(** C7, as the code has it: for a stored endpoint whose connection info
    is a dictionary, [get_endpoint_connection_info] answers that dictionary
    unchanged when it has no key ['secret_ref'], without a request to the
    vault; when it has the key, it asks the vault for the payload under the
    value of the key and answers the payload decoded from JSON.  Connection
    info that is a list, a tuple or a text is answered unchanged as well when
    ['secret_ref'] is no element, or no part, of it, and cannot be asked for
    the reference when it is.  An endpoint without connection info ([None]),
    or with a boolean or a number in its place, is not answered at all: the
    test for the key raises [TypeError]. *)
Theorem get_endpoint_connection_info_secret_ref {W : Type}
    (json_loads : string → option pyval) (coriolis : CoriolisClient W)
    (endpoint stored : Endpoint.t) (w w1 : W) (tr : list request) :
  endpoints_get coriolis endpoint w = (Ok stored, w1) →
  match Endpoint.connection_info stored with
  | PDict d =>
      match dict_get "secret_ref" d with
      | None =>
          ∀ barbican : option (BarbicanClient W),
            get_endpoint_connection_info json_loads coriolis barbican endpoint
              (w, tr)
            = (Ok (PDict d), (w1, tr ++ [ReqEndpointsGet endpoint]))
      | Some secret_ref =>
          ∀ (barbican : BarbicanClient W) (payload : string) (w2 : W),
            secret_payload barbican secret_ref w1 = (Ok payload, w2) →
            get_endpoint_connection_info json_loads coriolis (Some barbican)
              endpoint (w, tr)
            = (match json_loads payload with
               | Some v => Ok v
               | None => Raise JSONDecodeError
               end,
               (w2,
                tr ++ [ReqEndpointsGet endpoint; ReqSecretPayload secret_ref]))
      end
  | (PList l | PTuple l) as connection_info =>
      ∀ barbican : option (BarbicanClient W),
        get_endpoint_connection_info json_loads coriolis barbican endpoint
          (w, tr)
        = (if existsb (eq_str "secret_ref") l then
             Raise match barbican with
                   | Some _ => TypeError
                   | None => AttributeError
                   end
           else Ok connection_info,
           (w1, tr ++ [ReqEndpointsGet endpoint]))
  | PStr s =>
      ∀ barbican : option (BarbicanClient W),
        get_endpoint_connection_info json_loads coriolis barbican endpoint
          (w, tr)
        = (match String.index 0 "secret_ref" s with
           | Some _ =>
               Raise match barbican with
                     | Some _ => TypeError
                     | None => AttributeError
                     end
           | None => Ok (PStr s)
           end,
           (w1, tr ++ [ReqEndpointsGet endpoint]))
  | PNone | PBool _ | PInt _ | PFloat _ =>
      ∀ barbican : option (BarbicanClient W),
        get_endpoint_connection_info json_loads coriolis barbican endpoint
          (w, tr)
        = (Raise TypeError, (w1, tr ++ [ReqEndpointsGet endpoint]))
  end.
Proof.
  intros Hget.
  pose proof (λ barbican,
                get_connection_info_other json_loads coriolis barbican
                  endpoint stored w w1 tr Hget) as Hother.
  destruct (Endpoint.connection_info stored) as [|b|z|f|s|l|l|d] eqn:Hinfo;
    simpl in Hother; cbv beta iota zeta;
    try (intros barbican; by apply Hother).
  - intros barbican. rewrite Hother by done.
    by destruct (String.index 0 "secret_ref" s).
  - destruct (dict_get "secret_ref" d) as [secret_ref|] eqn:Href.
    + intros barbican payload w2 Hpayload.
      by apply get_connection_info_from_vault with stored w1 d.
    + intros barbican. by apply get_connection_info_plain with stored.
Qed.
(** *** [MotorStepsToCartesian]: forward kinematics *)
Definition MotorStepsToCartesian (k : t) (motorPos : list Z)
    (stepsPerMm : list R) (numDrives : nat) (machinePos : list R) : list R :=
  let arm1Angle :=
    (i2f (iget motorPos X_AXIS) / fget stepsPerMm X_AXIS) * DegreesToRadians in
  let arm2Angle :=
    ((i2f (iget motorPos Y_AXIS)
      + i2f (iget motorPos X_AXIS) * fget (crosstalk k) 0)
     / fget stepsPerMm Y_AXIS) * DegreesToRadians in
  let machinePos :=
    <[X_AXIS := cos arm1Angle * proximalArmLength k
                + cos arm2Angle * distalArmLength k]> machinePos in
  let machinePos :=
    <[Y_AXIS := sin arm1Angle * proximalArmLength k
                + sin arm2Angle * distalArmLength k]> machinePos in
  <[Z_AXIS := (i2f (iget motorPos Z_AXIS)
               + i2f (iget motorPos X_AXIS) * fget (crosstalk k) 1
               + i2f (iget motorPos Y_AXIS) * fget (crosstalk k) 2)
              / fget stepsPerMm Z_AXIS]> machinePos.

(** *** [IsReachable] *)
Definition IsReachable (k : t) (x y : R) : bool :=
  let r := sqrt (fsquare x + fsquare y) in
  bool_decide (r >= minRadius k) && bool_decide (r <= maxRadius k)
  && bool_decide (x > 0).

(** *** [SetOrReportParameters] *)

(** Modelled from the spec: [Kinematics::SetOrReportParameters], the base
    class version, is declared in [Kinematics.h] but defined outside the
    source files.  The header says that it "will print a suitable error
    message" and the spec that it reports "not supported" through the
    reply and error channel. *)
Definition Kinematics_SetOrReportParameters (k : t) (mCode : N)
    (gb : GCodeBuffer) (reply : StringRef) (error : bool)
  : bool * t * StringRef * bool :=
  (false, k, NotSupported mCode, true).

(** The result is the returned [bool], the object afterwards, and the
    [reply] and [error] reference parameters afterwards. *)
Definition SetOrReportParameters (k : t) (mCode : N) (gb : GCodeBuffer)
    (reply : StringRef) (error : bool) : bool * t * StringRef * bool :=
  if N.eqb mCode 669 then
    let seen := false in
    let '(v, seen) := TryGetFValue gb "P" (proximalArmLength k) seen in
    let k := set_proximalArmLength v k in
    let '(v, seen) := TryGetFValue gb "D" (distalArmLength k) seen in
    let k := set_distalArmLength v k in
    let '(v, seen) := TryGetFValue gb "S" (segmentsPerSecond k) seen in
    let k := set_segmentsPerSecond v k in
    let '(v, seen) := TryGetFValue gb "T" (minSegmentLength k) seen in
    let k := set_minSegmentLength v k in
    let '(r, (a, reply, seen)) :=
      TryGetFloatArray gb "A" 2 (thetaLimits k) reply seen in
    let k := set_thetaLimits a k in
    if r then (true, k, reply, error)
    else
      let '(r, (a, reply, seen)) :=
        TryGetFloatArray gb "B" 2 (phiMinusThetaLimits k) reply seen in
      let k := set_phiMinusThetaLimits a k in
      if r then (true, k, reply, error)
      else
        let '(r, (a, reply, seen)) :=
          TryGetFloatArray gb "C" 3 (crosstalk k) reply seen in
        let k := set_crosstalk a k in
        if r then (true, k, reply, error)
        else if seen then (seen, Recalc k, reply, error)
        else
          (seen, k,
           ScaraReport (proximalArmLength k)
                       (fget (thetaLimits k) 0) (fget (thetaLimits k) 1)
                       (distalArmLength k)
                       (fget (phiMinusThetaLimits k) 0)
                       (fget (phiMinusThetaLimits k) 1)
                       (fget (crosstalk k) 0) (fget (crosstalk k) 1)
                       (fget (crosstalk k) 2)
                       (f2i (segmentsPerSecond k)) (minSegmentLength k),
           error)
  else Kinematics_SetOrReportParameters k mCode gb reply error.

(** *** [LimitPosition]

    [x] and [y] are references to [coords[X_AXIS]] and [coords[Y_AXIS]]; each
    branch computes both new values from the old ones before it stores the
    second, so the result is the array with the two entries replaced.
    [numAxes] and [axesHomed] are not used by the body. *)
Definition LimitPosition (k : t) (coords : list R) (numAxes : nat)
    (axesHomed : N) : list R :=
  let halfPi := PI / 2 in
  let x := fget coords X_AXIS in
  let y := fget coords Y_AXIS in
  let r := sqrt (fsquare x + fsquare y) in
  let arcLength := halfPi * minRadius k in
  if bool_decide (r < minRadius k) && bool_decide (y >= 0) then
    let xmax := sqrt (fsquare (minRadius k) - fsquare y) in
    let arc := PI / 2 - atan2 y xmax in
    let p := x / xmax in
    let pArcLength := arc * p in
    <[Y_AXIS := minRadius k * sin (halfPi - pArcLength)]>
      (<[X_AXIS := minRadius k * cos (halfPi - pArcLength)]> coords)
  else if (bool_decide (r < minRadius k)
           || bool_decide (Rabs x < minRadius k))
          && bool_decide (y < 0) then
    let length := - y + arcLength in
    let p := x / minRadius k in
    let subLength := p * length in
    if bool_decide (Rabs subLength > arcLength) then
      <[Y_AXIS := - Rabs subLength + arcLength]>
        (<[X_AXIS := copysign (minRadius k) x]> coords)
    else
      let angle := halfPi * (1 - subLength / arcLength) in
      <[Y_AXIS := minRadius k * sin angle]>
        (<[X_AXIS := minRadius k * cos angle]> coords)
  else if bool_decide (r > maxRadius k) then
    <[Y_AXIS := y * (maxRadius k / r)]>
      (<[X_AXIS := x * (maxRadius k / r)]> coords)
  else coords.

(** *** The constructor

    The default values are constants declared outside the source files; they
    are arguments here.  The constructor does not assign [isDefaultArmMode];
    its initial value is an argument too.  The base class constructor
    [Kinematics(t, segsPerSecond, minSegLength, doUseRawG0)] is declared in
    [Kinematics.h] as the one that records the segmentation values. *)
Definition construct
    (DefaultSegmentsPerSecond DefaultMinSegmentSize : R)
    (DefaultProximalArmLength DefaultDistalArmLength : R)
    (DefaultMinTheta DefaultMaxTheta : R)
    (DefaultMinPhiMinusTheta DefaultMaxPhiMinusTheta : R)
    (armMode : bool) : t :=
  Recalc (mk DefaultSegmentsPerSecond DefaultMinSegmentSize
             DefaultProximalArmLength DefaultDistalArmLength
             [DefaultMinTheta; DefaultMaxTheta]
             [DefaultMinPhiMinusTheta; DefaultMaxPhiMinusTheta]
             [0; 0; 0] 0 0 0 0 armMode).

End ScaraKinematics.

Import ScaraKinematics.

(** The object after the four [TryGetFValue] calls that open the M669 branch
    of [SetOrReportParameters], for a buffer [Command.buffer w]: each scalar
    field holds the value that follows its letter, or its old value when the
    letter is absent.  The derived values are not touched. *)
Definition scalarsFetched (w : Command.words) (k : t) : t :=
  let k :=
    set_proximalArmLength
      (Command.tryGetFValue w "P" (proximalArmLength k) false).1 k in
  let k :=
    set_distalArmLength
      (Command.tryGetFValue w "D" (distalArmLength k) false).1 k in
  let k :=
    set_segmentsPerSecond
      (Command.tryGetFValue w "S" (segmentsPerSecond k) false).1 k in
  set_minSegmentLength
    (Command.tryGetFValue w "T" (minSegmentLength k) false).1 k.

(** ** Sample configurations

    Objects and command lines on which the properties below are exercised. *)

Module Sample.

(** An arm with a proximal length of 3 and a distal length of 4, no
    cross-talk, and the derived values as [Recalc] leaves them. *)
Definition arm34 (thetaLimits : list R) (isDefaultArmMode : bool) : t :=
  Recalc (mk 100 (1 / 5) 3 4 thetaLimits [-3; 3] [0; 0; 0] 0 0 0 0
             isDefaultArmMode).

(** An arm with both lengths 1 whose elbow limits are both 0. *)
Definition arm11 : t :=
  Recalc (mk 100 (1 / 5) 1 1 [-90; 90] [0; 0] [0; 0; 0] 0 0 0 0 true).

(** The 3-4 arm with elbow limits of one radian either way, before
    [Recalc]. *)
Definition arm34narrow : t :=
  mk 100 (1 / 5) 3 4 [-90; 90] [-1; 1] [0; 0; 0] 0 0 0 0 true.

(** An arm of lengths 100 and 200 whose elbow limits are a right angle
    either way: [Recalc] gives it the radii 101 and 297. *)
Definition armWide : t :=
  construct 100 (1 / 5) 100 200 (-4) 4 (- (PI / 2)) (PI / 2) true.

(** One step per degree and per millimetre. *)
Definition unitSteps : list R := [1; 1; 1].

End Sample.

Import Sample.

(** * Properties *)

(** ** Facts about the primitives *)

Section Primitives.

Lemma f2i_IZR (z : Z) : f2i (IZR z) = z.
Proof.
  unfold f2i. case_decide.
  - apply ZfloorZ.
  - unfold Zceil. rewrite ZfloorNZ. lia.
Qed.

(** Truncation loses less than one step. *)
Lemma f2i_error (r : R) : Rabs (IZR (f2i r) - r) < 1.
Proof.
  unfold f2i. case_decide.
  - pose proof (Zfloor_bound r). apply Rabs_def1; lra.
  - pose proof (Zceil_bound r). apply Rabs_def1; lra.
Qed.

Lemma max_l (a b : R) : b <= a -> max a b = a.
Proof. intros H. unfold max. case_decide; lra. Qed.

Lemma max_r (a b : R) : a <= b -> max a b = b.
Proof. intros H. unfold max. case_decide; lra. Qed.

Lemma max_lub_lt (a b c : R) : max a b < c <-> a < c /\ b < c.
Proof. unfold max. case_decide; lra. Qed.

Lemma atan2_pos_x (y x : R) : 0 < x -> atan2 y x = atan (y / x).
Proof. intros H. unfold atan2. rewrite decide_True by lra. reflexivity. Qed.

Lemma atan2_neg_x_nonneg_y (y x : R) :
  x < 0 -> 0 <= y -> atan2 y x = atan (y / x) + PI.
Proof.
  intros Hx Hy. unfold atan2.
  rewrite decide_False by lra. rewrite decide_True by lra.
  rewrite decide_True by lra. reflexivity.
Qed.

=== HOW TO COMPLETE THIS TASK ===
Repeat word for word the lines above that run from the line containing "Lemma atan2_pos_x (y" through the line containing "intros Hx Hy. unfold atan2.", both ends included, and nothing else.

=== FINISHED TASK ===
Lemma atan2_pos_x (y x : R) : 0 < x -> atan2 y x = atan (y / x).
Proof. intros H. unfold atan2. rewrite decide_True by lra. reflexivity. Qed.

Lemma atan2_neg_x_nonneg_y (y x : R) :
  x < 0 -> 0 <= y -> atan2 y x = atan (y / x) + PI.
Proof.
  intros Hx Hy. unfold atan2.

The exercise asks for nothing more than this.